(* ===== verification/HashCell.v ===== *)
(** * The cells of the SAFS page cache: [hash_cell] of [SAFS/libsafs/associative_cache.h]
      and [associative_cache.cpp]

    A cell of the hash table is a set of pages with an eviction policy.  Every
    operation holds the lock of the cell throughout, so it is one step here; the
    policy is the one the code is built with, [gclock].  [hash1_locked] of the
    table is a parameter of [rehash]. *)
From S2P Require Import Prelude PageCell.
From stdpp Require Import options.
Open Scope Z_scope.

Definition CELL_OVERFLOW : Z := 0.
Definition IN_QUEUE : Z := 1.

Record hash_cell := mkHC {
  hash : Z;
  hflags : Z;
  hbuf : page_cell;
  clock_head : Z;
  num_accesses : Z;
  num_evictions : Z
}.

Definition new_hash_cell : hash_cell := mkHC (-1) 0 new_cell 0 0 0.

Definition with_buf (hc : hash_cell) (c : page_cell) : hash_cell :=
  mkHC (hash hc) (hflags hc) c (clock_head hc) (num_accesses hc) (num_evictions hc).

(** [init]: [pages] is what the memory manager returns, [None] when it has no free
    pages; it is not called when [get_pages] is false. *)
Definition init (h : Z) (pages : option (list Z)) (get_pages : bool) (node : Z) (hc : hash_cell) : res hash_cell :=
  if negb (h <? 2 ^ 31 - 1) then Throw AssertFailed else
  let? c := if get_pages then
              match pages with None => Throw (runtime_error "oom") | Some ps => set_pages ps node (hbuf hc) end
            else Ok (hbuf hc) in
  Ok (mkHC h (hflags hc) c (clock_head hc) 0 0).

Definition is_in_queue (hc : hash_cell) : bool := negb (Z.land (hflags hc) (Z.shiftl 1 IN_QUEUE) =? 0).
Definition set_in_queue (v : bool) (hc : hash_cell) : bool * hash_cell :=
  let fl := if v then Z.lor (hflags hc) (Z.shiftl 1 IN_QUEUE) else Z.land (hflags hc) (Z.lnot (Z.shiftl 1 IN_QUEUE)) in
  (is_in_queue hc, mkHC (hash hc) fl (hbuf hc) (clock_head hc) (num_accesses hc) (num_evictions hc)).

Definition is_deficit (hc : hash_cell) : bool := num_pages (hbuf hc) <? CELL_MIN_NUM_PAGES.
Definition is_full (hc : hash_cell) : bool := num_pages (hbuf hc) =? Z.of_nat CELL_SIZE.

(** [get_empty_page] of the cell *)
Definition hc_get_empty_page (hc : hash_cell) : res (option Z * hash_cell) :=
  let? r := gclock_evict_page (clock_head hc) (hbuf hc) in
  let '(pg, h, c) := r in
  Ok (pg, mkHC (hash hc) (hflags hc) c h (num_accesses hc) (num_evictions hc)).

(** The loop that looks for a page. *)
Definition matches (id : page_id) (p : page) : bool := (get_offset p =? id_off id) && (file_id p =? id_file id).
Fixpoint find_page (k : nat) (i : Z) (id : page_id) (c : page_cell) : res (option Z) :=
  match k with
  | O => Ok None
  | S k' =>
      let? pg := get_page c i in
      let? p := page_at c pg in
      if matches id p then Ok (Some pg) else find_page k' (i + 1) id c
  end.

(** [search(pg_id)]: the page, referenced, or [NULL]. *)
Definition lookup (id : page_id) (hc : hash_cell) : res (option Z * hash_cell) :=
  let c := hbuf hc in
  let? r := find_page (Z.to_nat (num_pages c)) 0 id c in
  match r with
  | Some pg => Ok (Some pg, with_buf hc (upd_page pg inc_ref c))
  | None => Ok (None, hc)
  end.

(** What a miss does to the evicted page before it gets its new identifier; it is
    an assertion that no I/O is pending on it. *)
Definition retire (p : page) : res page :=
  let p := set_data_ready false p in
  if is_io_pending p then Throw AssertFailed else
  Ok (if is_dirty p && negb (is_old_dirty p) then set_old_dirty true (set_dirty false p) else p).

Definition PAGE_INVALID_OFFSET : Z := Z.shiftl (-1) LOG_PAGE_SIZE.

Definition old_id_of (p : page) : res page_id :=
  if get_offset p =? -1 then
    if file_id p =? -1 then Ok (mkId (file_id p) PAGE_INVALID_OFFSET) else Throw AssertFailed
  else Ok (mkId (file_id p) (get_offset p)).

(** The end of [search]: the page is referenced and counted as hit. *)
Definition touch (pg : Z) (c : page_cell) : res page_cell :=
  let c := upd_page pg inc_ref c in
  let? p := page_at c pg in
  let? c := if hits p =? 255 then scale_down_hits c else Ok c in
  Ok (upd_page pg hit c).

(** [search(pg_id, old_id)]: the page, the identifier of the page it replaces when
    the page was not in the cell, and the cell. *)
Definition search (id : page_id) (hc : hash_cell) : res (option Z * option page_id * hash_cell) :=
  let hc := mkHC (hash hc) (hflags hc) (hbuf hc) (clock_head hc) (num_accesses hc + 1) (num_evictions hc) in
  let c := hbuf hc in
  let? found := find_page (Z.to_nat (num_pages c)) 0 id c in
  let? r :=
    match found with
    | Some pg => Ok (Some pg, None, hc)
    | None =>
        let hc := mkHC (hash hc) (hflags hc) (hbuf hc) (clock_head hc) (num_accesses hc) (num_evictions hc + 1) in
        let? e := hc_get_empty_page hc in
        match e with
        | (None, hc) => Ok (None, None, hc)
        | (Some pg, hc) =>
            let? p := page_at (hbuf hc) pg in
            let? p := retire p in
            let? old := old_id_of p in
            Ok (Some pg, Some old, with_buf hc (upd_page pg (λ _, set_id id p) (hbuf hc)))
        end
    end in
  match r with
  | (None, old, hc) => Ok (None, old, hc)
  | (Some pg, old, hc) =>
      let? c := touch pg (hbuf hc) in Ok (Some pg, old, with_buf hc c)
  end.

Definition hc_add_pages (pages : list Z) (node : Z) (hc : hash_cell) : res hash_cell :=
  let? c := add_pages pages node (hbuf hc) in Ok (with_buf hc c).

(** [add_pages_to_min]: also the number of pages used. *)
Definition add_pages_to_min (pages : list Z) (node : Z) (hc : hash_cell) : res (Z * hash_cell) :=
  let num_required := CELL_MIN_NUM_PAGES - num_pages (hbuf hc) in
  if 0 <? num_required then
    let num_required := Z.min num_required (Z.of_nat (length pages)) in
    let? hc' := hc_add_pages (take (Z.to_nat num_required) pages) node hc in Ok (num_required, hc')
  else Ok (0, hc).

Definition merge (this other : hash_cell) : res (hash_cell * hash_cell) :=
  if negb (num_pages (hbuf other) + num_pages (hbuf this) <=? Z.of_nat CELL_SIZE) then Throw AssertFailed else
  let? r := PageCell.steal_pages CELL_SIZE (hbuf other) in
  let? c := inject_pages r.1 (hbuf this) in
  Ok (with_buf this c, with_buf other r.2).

__TO DO__: Using the listing above, count how many lines contain the word "this" and, please, write only that number.

__REPLY__: 4